Stanisław Sheybal (9 February 1891 – 15 March 1976) was a Polish photographer. He was a member of the Polish Photoclub, an animator and center of artistic and photographic activities in Kremenets and member of the Union of Polish Art Photographers.

==Biography==
He was born on 9 February 1891 in Sambir, to Franciszek Ksawery (ca. 1859–1928, a Galician administration employee, and Wilhelmina (née Skibińska), a pianist. In 1911 he passed his matriculation exam at the Real school in Tarnów and began studies at the Jan Matejko Academy of Fine Arts in Kraków. He simultaneously studied mathematics and pedagogical subjects at the Jagiellonian University. In 1914–1915 he studied at the Academy of Fine Arts in Prague and worked at Neuman's photographic establishment (he also independently ran a branch of this establishment). During his studies he was drafted into the Austro-Hungarian Army. In 1916 he served in Serbia, and a year later was posted to the Officers' School. After completing a course in military cartography and aerial photography at the Military Geographical Institute in Vienna, he was assigned successively to: cartography unit in Lviv, the frontal cartography unit at the army headquarters in Kosovo, to Bukovyna and to Italy. He took part in the Polish–Ukrainian War and then in the Polish–Soviet War.
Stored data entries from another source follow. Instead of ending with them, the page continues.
Definition updateExperience {A : Type} (id : string) (field : ExperienceKey.t A)
           (value : A) (prev : ResumeData) : ResumeData :=
  {| personalInfo := personalInfo prev;
     experience :=
       map (fun exp => if String.eqb (Experience.id exp) id
                       then Experience_set field value exp else exp)
           (experience prev);
     education := education prev;
     skills := skills prev |}.

Definition removeExperience (id : string) (prev : ResumeData) : ResumeData :=
  {| personalInfo := personalInfo prev;
     experience := filter (fun exp => negb (String.eqb (Experience.id exp) id))
                          (experience prev);
     education := education prev;
     skills := skills prev |}.

Definition addEducation (id : string) (prev : ResumeData) : ResumeData :=
  let newEdu := Education.mk id "" "" "" "" "" (Some "") in
  {| personalInfo := personalInfo prev;
     experience := experience prev;
     education := education prev ++ [newEdu];
     skills := skills prev |}.

Definition updateEducation (id : string) (field : EducationKey.t) (value : string)
           (prev : ResumeData) : ResumeData :=
  {| personalInfo := personalInfo prev;
     experience := experience prev;
     education :=
       map (fun edu => if String.eqb (Education.id edu) id
                       then Education_set field value edu else edu)
           (education prev);
     skills := skills prev |}.

Definition removeEducation (id : string) (prev : ResumeData) : ResumeData :=
  {| personalInfo := personalInfo prev;
     experience := experience prev;
     education := filter (fun edu => negb (String.eqb (Education.id edu) id))
                         (education prev);
     skills := skills prev |}.

(** [addSkill] returns before [setResumeData] when the name is blank. *)
Definition addSkill (id : string) (name category : string) (prev : ResumeData)
  : ResumeData :=
  if negb (truthy (trim name)) then prev
  else
    let newSkill :=
      Skill.mk id (trim name) (if truthy category then category else "General") in
    {| personalInfo := personalInfo prev;
       experience := experience prev;
       education := education prev;
       skills := skills prev ++ [newSkill] |}.

Definition removeSkill (id : string) (prev : ResumeData) : ResumeData :=
  {| personalInfo := personalInfo prev;
     experience := experience prev;
     education := education prev;
     skills := filter (fun skill => negb (String.eqb (Skill.id skill) id))
                      (skills prev) |}.

(** ** Running an analysis ([analyzeResume])

    The value left in [analysisResult]: it is reset to [null] first, and
    the ATS branch returns before any analysis when the job description
    is blank.  The analysis itself raises no exception, so the fallback
    of the [catch] block is not reached. *)
Definition analyzeResume (type : analysis_type) (jobDescription : string)
           (resumeData : ResumeData) : option AnalysisResult :=
  match type with
  | ats =>
      if negb (truthy (trim jobDescription)) then None
      else Some (analyzeATS resumeData jobDescription)
  | general => Some (analyzeGeneral resumeData)
  end.
Lemma consecutive_pairs_closed (v : vertex) (rest : ring) :
  Spec.consecutive_pairs (Change.closed (v :: rest))
  = Spec.consecutive_pairs (v :: rest) ++ [(v, v)].
Proof.
  unfold Spec.consecutive_pairs, Change.closed. cbn [firstn tl app].
  change (v :: rest ++ [v]) with ((v :: rest) ++ [v]).
  apply combine_snoc. rewrite length_app. cbn [length]. lia.
Qed.

Lemma SFsub_diag_finite (x : spec_float) :
  match x with S754_zero _ | S754_finite _ _ _ => True | _ => False end ->
  SF64sub x x = S754_zero false.
Proof.
  destruct x as [[]|[]| |s m e]; simpl; try tauto; intros _.
  rewrite Z.sub_diag. reflexivity.
Qed.

(** X3: repeating the first vertex at the end of a ring, as a GeoJSON
    linear ring does, leaves [ring_area] unchanged, provided the product of
    the coordinates of that vertex is finite. *)
Theorem ring_area_closed (x y : float) (rest : ring) :
  is_finite (x * y) = true ->
  ring_area (Change.closed ((x, y) :: rest)) = ring_area ((x, y) :: rest).
Proof.
  intros Hfin.
  assert (Hsum : same_value
                   (Prim2SF (Spec.shoelace_sum (Change.closed ((x, y) :: rest))))
                   (Prim2SF (Spec.shoelace_sum ((x, y) :: rest)))).
  { unfold Spec.shoelace_sum.
    rewrite consecutive_pairs_closed, fold_left_app. cbn [fold_left Spec.cross].
    rewrite add_spec, sub_spec.
    rewrite is_finite_spec in Hfin.
    rewrite SFsub_diag_finite by (now destruct (Prim2SF (x * y))).
    apply SFadd_zero_r. }
  apply half_abs_same in Hsum.
  exact (eq_trans (ring_area_shoelace (x, y) (rest ++ [(x, y)]))
                  (eq_trans Hsum (eq_sym (ring_area_shoelace (x, y) rest)))).
Qed.
(** * Consumer.ts: the receiving-side handle of one inbound media track

    A shallow embedding of [src/Consumer.ts].  The class is a small state
    machine (open and active, open and paused, closed) that drives a
    [MediaStreamTrack] and publishes its transitions on two event emitters.

    How the TypeScript is read:

    - a method is a computation in the monad [M]: it reads what the outside
      world does at this call ([Env]), threads the heap ([World]) and ends
      either normally or with a thrown [Error].  A [throw] keeps every write
      made before it, as in JavaScript;
    - every effect that leaves the object is appended to one chronological
      [trace]: calls on the track, deliveries to listeners, logger calls.
      A delivery records what a listener could read from the Consumer at
      that instant ([View]);
    - listeners and the track are external.  What they do is not fixed but
      supplied by [Env], one per call, so every theorem quantifies over all
      behaviours: any listener may throw, [removeEventListener] and [stop]
      may throw.  Listeners are taken not to call back into the Consumer
      and not to write the track's [enabled] flag (the Consumer owns it). *)

From Stdlib Require Import List Ascii String Bool Arith Lia.
Import ListNotations.
Local Open Scope string_scope.
Local Open Scope list_scope.

(** ** Values thrown and returned *)

Inductive Error : Type :=
| InvalidStateError (message : string)   (* ./errors *)
| ForeignError (tag : nat).              (* whatever a listener or the track throws *)

Inductive MediaKind : Type := audio | video.

Inductive ReadyState : Type := live | ended.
After marrying on 4 February 1919 in Sanok to Bronisława (née Kotula) (1891–1979), a bank clerk and later a teacher, they moved first to Kraków and then settled in Zgierz, where he worked at the local gymnasium as a drawing teacher. In 1927 they moved to Kremenets, where, as in Zgierz, he became a drawing teacher.

In 1928 he established a school photographic studio at the Kremenets Lyceum, and in 1930 he established the Kremenets Photographic Society. Members of the society included A. Berger, Z. Celarski, L. Gronowski i E. Smerecki. In 1931 he was admitted to the Polish Photoclub. In 1932 he was a co-founder and editor of the monthly magazine "Życie Krzemienieckie" published by the Kremenets Lyceum, the Krzemieniec Powiat Department and the Union of Social Organizations of the Krzemieniec Powiat. In 1936, the Royal Photographic Society in London, counted Sheybal among the top ten photographers using the technique of guma. In 1936–1939, he headed the examination commission for the photographic profession at the Volyn Artisan House.

A 1938 photograph by Stanisław Sheybal, "The Legend of Queen Bona's Mountain," is one of the author's best-known works and has been published many times, including in the US and Japan.

After the occupation of Kremenets by the Red Army in 1939, he worked (for two years) as a teacher at the Full Polish Ten-Year School, and during the German occupation, together with Henryk Hermanowicz, he ran the "Mystetstvo" Photographic Establishment. In 1942, he moved illegally to Warsaw, where he worked at the "BiS" photographic establishment, Bieńkowski and Szporek. At the same time, he passed the exam to become a master photographer, at the Artisans' House in Warsaw. From 1945 he cooperated in the organization of the Department of Culture of the Wojewódzki Office in Kraków. From 1946, he worked at the Ministry of Culture and Art, where he served first as an inspector and later as head of the Department of Art Education. In 1947 he became a member of the then newly established Union of Polish Artists Photographers. In 1949, he worked as a professor at the State Higher School of Fine Arts in Warsaw and later in Łódź. He used various photographic techniques.

From his marriage to Bronisława, née Kotula, he had two sons, Kazimierz, a film director and screenwriter and documentary filmmaker, and Władysław, an actor and director.

He died on 15 March 1976 in Warsaw, and was buried on 20 March 1976 at the parish cemetery in Marysin Wawerski (sector 9A-1-40).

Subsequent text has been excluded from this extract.